AIM OF THE TASK: From the listing below, set down exactly the lines between the one holding "assert (Hcounts : map" and the one holding "destruct Hin as [Hin|Hin].", inclusive. No other line is wanted.

DATASET EXCERPTS:
—————
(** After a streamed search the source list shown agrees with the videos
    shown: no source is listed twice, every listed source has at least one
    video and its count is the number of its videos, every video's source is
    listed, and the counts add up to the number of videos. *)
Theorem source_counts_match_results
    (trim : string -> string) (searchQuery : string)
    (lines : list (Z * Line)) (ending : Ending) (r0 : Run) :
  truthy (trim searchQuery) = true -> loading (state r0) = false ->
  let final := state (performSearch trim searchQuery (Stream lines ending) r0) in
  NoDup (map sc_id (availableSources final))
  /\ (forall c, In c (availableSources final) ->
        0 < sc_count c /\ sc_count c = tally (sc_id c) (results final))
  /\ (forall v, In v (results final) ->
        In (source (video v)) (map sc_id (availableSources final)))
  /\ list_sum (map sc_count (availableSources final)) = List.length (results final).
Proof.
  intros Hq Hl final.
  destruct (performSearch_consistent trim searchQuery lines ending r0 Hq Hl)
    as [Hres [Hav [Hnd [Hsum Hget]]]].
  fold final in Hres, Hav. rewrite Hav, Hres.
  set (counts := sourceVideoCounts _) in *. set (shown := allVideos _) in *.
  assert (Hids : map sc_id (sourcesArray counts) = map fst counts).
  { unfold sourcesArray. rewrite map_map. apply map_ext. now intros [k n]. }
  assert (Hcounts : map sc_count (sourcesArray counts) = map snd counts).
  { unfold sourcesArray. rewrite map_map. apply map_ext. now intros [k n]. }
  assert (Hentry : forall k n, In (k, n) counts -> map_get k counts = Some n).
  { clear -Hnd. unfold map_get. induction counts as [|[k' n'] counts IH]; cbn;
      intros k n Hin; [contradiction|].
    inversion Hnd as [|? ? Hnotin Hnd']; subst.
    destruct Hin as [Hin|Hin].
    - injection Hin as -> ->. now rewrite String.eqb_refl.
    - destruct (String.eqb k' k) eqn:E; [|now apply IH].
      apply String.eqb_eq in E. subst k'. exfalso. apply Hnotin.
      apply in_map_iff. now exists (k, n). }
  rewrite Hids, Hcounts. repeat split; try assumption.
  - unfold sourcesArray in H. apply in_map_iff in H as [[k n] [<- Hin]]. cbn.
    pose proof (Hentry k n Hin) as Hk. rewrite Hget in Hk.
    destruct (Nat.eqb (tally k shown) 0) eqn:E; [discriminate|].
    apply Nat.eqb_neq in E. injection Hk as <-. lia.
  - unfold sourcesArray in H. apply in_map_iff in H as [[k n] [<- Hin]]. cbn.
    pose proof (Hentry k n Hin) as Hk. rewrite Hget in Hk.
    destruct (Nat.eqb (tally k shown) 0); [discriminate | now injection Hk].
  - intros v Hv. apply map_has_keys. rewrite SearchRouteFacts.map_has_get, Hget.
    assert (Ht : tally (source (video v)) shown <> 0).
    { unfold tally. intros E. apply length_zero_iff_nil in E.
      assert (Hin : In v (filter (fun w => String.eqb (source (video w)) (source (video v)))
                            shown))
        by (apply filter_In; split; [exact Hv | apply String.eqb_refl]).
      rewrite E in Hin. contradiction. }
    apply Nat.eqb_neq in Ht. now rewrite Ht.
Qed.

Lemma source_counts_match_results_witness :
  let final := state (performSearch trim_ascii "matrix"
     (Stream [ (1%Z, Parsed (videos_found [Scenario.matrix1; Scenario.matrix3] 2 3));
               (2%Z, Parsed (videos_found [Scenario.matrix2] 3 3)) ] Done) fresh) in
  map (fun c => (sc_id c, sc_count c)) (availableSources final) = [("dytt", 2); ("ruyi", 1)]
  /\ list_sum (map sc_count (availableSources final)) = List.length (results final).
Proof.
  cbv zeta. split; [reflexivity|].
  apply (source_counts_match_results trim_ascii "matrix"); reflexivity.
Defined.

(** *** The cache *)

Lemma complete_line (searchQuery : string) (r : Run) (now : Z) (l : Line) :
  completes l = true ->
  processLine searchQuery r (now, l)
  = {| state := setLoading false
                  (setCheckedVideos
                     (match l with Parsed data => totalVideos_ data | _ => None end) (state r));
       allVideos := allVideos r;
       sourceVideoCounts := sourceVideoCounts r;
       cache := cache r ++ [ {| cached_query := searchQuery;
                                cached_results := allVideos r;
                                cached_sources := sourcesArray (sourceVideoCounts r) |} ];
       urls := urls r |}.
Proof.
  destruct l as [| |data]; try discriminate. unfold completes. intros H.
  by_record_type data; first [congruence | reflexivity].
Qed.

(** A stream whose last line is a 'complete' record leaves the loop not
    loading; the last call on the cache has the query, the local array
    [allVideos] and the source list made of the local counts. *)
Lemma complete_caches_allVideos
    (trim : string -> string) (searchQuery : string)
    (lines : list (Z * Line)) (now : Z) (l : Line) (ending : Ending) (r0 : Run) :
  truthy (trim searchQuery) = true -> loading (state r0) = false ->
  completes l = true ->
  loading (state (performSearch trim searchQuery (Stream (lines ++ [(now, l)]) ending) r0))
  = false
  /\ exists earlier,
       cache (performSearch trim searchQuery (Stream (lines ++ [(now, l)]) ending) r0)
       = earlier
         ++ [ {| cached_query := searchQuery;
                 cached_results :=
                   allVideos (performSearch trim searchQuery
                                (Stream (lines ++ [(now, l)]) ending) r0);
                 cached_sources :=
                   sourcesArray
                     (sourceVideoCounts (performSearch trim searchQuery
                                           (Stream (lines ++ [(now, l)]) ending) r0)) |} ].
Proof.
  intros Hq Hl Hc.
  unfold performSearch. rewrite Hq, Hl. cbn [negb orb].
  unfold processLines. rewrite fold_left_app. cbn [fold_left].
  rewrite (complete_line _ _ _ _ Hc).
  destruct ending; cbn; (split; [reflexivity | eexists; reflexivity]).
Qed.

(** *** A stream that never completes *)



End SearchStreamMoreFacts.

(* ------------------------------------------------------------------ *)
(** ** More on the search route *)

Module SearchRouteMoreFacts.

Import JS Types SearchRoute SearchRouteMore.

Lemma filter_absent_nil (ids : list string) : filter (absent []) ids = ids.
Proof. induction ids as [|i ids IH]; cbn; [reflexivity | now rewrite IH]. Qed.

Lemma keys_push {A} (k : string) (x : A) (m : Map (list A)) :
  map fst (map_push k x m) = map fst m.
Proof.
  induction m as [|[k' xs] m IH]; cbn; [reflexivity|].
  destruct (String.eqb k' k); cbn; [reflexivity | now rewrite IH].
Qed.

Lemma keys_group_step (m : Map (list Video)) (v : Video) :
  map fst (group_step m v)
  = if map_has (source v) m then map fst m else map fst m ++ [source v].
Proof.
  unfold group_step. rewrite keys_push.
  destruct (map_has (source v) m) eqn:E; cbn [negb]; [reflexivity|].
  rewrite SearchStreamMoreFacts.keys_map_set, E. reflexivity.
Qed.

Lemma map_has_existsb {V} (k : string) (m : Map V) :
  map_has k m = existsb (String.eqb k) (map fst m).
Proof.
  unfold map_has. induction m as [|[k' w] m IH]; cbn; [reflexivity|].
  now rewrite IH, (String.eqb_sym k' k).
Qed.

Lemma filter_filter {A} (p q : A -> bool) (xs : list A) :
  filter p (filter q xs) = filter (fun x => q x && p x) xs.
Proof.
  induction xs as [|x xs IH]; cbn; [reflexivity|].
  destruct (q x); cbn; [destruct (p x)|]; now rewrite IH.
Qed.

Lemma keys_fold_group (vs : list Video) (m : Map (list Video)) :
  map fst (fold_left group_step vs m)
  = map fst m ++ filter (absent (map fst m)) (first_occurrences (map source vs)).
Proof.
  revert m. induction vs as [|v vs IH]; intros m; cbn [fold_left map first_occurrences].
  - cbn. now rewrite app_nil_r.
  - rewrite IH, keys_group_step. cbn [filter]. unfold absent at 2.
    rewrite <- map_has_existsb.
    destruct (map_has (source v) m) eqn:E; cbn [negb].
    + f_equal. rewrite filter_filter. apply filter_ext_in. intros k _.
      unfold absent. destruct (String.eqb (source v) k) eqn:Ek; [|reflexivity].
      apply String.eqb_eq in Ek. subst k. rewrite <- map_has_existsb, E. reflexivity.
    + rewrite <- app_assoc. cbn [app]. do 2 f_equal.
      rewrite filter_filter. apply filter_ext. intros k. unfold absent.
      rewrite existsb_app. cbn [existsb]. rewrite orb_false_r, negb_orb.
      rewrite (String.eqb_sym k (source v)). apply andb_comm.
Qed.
—————
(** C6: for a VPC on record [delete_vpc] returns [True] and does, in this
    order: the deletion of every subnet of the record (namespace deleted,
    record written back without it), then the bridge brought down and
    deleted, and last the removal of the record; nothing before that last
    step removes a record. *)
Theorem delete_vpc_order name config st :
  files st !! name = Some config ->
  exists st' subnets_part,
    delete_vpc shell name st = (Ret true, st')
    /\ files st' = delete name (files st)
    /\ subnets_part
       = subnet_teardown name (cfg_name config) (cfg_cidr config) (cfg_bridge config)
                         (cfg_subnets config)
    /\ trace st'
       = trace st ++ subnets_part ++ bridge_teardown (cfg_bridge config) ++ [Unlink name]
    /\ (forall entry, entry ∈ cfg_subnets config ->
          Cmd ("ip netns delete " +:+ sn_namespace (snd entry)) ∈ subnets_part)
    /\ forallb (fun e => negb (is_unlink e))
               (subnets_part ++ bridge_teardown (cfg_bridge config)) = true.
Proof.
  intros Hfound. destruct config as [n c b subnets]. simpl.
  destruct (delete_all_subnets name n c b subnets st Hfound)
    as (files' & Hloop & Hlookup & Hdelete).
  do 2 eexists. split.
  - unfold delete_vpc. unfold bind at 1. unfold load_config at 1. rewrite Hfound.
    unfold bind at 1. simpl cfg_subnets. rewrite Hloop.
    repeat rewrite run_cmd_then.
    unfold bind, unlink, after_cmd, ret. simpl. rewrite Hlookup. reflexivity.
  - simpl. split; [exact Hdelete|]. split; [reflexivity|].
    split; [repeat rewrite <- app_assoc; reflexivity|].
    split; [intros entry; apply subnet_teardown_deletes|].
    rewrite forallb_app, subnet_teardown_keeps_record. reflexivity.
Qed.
—————
RESPONSE BOX:
  assert (Hcounts : map sc_count (sourcesArray counts) = map snd counts).
  { unfold sourcesArray. rewrite map_map. apply map_ext. now intros [k n]. }
  assert (Hentry : forall k n, In (k, n) counts -> map_get k counts = Some n).
  { clear -Hnd. unfold map_get. induction counts as [|[k' n'] counts IH]; cbn;
      intros k n Hin; [contradiction|].
    inversion Hnd as [|? ? Hnotin Hnd']; subst.
    destruct Hin as [Hin|Hin].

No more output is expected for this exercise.